It’s about time the LA Times starts getting single-payer right

I found the recent LA Times editorial “Gavin Newsom is already moving California toward single-payer” frustrating. It’s about time that the LA Times gets single payer right! To be sure, this opinion by the LA Times Editorial Board, gets some things right but it also gets some things wrong.

Here’s an example of what it gets right:

“Extending healthcare coverage to all would not only help low-income working families climb out of poverty and off other government assistance programs, it would make it easier to implement programs that improve efficiency in the healthcare system and slow the growth of healthcare spending.”

We need to see more analysis like this in the conventional media instead of the steady stream of emotionally charged, inaccurate malarkey (like “government-run,” “unaffordable,” and “unrealistic.”)

Here are three areas where the editorial gets single-payer seriously wrong:

“Gavin Newsom backed an assortment of ambitious and expensive programs as he campaigned for governor, none more so than the idea of converting the state to a single-payer healthcare system.”

This implied criticism of Newsom makes no sense, particularly the use of the term “expensive.”  What could possibly be more expensive than our current system? Single-payer systems like Newsom backs have been proven time and again to be money-savers. In fact, a study of the most recent single-payer legislation passed by the California Senate in 2017, showed that the plan would save Californians $38 billion a year. Far from being “expensive,” single-payer presents Californians with a path to control our runaway healthcare costs and cover everybody well, and Governor Newsom knows it.  

“Switching to a single-payer system, in which the government would cover the costs of necessary medical care, involves considerably more than just replacing insurance companies with bureaucrats.” 

This is true, but the framing is inaccurate and prejudicial. First, in the most recent California Medicare for All Bill (2016), it would be an independent public agency that would provide claims-processing services rather than “the government.”  As for the reference to “bureaucrats,” anyone who has disputed billing from a private health insurance company has experienced a bureaucracy every bit as entrenched as that in the public sector.

What’s the difference between an insurance company bureaucrat and a public agency bureaucrat? The public agency bureaucrat is dedicated to the welfare of all Californians while the insurance company bureaucrat is dedicated to the welfare of their executives and shareholders. Which would you prefer?

“Providing free health insurance to people who are in the country illegally is a tough sell for some Californians.” 

While extending coverage to all residents, documented or not, is controversial, this statement misrepresents what single-payer is. No single-payer proponents are talking about “free” health insurance for anyone except the most impoverished. 

Every single-payer bill introduced in California has addressed the funding mechanism for the system. All of these options include provisions that everyone would pay something through their taxes (replacing all premiums, deductibles and co-pays), with credits to the very low-income people who today are covered by Medi-Cal.
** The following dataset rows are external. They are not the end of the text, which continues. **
(** * Spotify song downloader (main.py): a shallow embedding and its properties

    The development follows main.py function by function.  Python [str]
    values are [string]s; the two regular expressions of the program are
    written as syntax trees and run by a small backtracking matcher that
    follows the semantics of Python's [re] module (leftmost match, ordered
    alternation, greedy repetition, numbered groups). *)

From Stdlib Require Import List Ascii String Bool Arith Lia DecimalString Permutation.
Import ListNotations.
Open Scope string_scope.

(* ================================================================== *)
(** ** Strings *)

Module Str.

(** The double quote character, code point 34. *)
Definition dquote : ascii := ascii_of_nat 34.

(** [s[len(p):]] when [s.startswith(p)]. *)
Fixpoint strip_prefix (p s : string) : option string :=
  match p with
  | EmptyString => Some s
  | String c p' =>
      match s with
      | EmptyString => None
      | String d s' => if Ascii.eqb c d then strip_prefix p' s' else None
      end
  end.

(** All characters of [s] satisfy [p]. *)
Fixpoint all (p : ascii -> bool) (s : string) : bool :=
  match s with
  | EmptyString => true
  | String c s' => p c && all p s'
  end.

(** The characters of [s] that satisfy [p], in order. *)
Fixpoint filter (p : ascii -> bool) (s : string) : string :=
  match s with
  | EmptyString => EmptyString
  | String c s' => if p c then String c (filter p s') else filter p s'
  end.

(** The longest prefix of [s] whose characters satisfy [p], and the rest. *)
Fixpoint span (p : ascii -> bool) (s : string) : string * string :=
  match s with
  | EmptyString => (EmptyString, EmptyString)
  | String c s' =>
      if p c then let '(a, b) := span p s' in (String c a, b)
      else (EmptyString, s)
  end.

(** [s] does not begin with a character satisfying [p]. *)
Definition stops (p : ascii -> bool) (s : string) : Prop :=
  match s with
  | EmptyString => True
  | String c _ => p c = false
  end.

(** Python truthiness of a [str]: non-empty. *)
Definition truthy (s : string) : bool :=
  match s with EmptyString => false | String _ _ => true end.

(** [sep.join(l)]. *)
Fixpoint join (sep : string) (l : list string) : string :=
  match l with
  | [] => EmptyString
  | [x] => x
  | x :: l' => x ++ sep ++ join sep l'
  end.

(** [s.strip()]: white space removed at both ends.  A character of a
    string is a code point below 256; of these [str.isspace] holds for
    9 to 13, 28 to 32, 133 (next line) and 160 (no-break space). *)
Definition is_space (c : ascii) : bool :=
  let n := nat_of_ascii c in
  (Nat.leb 9 n && Nat.leb n 13) || (Nat.leb 28 n && Nat.leb n 32)
  || Nat.eqb n 133 || Nat.eqb n 160.

Fixpoint lstrip (s : string) : string :=
  match s with
  | EmptyString => EmptyString
  | String c s' => if is_space c then lstrip s' else s
  end.

Fixpoint rstrip (s : string) : string :=
  match s with
  | EmptyString => EmptyString
  | String c s' =>
      match rstrip s' with
      | EmptyString => if is_space c then EmptyString else String c EmptyString
      | r => String c r
      end
  end.

Definition strip (s : string) : string := rstrip (lstrip s).

(** [s.startswith(c)] and [s.endswith(c)] for one character. *)
Definition starts_with (c : ascii) (s : string) : bool :=
  match s with String d _ => Ascii.eqb c d | EmptyString => false end.

Fixpoint ends_with (c : ascii) (s : string) : bool :=
  match s with
  | EmptyString => false
  | String d EmptyString => Ascii.eqb c d
  | String _ s' => ends_with c s'
  end.

End Str.

(** ** os.path *)

Module Os.

(** [os.path.join(a, b)] on POSIX. *)
Definition path_join (a b : string) : string :=
  if Str.starts_with "/" b then b
  else if negb (Str.truthy a) || Str.ends_with "/" a then a ++ b
  else a ++ "/" ++ b.

End Os.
A study of the recently introduced Healthy California Act offered several combinations of funding options including a gross receipts tax, payroll tax and sales tax. With single-payer, every resident would pay their fair share according to their means.

And we cannot forget the fact that we are ALREADY providing free healthcare to anyone – documented or not – who walks into an Emergency Room without health insurance. We are providing them free healthcare in the most expensive way possible. Paying through a fair and progressive tax mechanism (rather than through premiums that only some can afford) would mean that every resident would contribute to the funding of our California Medicare for All plan in one way or another.

It’s about time the LA Times Editorial Board leaves off the knee-jerk reporting on single-payer and starts reporting the facts!